ENTRIES SUPPLIED

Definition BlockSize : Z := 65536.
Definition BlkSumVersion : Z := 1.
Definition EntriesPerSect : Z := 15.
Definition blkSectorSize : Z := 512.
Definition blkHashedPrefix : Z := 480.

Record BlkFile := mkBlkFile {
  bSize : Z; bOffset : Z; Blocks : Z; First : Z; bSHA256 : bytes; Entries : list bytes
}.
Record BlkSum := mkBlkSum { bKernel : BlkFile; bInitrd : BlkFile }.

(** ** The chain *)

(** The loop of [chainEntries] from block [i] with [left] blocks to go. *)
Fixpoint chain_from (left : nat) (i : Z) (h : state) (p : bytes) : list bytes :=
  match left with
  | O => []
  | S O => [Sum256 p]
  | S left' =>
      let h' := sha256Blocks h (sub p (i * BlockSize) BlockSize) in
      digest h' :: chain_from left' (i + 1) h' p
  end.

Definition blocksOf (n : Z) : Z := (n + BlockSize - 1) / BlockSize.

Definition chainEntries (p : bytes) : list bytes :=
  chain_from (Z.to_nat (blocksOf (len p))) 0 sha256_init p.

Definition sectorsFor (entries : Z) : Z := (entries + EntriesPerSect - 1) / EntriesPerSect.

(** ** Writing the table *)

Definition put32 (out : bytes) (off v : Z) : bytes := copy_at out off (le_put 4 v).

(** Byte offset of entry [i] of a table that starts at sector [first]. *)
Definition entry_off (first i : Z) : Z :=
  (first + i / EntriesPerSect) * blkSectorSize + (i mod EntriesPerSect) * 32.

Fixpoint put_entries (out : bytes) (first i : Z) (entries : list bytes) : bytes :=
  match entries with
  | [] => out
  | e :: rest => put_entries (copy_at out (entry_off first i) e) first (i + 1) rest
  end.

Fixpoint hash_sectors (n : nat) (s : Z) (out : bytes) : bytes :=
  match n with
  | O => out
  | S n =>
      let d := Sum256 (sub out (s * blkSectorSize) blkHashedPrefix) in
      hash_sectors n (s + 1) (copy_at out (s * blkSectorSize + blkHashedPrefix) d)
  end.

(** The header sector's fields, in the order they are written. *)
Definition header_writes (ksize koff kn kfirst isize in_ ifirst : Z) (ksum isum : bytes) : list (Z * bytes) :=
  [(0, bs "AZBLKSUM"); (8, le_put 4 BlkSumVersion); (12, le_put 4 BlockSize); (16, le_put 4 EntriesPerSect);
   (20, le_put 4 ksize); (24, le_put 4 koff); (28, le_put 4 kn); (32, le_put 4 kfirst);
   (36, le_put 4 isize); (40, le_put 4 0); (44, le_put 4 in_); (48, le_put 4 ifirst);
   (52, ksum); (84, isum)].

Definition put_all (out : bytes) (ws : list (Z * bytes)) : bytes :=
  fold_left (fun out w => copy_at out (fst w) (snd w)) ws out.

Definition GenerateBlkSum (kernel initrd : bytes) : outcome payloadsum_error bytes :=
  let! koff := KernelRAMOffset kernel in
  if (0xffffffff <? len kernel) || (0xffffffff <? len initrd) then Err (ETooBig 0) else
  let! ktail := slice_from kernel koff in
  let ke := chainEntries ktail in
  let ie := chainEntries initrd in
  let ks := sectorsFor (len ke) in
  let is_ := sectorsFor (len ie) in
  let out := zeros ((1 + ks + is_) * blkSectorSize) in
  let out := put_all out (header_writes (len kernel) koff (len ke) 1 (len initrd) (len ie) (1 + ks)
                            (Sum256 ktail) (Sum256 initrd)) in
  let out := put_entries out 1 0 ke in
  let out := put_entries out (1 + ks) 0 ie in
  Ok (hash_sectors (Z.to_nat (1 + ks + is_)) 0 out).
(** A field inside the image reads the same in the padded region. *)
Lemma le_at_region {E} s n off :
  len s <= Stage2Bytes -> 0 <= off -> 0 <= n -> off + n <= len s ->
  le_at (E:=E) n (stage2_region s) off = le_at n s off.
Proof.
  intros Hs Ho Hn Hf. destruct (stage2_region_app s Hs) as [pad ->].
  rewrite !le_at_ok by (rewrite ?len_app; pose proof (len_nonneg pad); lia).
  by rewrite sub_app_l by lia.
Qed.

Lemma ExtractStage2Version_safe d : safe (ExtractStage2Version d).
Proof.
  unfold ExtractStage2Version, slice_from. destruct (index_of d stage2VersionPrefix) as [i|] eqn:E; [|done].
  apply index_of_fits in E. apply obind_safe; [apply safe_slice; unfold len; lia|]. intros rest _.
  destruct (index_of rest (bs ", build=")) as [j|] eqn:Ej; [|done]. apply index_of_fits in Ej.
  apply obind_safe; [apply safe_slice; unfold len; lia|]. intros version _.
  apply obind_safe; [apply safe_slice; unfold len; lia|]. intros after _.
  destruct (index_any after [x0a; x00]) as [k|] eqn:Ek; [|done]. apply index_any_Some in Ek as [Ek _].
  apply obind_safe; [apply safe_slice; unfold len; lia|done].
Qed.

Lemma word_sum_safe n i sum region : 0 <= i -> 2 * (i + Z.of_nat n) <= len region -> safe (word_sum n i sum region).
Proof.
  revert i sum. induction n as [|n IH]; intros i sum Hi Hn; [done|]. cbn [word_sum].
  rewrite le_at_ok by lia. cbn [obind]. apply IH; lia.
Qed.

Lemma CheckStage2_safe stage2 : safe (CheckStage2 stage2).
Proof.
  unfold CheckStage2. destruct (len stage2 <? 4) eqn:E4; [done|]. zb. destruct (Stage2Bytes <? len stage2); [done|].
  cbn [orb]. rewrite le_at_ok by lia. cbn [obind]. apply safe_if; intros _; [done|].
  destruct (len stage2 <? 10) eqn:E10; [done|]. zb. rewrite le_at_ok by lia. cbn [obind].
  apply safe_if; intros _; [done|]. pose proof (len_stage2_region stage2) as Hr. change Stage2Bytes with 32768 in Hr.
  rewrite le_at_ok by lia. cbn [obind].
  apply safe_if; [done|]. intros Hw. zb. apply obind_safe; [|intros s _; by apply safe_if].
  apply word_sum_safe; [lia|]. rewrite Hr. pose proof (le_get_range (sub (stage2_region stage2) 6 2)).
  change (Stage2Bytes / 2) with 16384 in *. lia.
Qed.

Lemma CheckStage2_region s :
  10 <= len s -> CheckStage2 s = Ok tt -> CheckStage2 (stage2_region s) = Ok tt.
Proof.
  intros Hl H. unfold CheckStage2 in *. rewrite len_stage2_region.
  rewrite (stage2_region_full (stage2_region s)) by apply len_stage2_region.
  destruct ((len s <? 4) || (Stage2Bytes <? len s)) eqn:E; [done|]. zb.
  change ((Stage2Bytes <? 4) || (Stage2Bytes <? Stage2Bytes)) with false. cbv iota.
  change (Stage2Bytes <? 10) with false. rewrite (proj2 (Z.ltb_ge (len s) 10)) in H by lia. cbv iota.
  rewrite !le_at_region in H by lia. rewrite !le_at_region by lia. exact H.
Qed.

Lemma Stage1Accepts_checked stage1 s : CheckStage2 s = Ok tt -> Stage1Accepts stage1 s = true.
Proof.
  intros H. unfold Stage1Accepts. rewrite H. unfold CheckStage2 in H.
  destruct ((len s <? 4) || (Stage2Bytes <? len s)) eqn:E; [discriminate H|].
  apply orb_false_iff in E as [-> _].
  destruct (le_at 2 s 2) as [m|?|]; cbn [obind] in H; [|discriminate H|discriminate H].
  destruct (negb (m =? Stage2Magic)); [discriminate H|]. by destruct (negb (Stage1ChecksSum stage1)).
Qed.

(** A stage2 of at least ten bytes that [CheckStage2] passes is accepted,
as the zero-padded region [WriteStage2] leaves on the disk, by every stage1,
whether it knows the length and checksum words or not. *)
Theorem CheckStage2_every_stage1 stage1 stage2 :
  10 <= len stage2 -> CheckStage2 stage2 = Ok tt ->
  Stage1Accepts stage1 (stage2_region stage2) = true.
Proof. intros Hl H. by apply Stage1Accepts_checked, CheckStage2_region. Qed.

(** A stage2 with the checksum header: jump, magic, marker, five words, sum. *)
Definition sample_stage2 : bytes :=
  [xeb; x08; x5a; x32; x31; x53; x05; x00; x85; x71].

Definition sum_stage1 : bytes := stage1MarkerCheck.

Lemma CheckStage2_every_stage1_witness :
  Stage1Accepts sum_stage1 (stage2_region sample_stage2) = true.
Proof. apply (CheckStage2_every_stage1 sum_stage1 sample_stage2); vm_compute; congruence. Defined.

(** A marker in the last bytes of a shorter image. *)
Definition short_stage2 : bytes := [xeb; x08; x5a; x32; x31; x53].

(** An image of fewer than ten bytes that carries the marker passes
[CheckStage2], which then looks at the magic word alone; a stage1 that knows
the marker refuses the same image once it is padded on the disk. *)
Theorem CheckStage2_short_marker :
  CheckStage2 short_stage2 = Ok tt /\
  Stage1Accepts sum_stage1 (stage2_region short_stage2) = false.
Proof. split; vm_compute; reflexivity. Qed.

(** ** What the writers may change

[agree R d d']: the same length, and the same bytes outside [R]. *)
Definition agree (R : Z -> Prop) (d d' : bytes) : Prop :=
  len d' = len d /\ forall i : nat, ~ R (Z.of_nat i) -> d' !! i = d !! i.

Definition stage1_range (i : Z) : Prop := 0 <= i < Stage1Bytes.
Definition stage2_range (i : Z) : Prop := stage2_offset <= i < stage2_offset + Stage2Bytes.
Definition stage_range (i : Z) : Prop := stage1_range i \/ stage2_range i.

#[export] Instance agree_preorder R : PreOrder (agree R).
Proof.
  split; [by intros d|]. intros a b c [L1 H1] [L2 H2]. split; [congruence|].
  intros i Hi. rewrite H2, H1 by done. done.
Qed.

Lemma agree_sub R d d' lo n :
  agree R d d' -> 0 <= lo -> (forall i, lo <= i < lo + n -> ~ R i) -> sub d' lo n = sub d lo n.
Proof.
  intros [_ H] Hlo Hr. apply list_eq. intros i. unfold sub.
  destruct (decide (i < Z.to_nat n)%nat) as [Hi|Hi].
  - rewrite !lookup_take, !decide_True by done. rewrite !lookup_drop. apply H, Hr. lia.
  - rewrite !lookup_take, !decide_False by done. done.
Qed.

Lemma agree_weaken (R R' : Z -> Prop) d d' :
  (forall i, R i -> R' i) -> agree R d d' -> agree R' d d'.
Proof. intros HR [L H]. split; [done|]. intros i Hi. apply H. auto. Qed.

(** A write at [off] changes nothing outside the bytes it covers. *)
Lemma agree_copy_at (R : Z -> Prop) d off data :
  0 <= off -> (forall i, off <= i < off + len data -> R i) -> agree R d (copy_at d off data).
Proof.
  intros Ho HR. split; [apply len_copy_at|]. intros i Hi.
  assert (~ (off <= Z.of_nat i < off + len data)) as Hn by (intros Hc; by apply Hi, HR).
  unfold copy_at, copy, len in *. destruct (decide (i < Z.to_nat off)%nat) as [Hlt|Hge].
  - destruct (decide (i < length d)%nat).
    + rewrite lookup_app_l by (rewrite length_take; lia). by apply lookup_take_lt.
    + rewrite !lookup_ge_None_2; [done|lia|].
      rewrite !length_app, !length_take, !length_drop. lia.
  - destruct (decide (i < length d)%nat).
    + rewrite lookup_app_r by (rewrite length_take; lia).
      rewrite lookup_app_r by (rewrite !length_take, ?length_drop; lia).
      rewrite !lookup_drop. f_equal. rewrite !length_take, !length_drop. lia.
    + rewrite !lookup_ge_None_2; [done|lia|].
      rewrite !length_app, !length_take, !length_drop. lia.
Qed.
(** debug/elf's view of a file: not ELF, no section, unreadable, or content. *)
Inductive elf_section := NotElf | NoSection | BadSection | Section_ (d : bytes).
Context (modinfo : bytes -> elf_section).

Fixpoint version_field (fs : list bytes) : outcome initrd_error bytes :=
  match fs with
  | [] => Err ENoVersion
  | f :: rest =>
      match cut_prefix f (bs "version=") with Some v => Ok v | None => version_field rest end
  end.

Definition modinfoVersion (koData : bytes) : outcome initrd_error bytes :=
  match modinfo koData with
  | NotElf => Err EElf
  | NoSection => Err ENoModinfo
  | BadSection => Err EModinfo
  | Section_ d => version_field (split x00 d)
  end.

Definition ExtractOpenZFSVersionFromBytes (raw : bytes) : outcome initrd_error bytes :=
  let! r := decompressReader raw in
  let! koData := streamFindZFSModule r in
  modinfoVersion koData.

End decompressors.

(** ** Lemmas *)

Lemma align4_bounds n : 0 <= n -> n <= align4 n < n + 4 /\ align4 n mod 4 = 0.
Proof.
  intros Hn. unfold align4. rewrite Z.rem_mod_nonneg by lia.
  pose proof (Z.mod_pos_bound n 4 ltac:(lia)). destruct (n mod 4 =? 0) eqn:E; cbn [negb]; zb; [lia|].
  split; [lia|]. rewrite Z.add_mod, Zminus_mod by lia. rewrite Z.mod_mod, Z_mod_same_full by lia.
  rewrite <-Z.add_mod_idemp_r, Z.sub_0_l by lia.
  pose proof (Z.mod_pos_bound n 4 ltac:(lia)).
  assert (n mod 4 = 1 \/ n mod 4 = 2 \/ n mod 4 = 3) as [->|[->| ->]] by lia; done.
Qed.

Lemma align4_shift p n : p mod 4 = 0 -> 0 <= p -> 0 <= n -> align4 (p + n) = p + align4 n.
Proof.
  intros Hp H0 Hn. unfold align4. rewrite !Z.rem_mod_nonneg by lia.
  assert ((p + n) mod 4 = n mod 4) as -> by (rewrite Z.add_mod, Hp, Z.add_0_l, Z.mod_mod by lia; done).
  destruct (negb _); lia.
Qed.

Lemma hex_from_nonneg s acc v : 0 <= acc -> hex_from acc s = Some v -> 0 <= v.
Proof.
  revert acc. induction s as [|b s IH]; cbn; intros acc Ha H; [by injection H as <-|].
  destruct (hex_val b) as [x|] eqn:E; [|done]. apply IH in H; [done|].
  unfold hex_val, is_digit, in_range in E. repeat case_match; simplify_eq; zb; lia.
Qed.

EXERCISE
Filter the records above for lines with "disk".

WRITTEN RESPONSE
as the zero-padded region [WriteStage2] leaves on the disk, by every stage1,
the marker refuses the same image once it is padded on the disk. *)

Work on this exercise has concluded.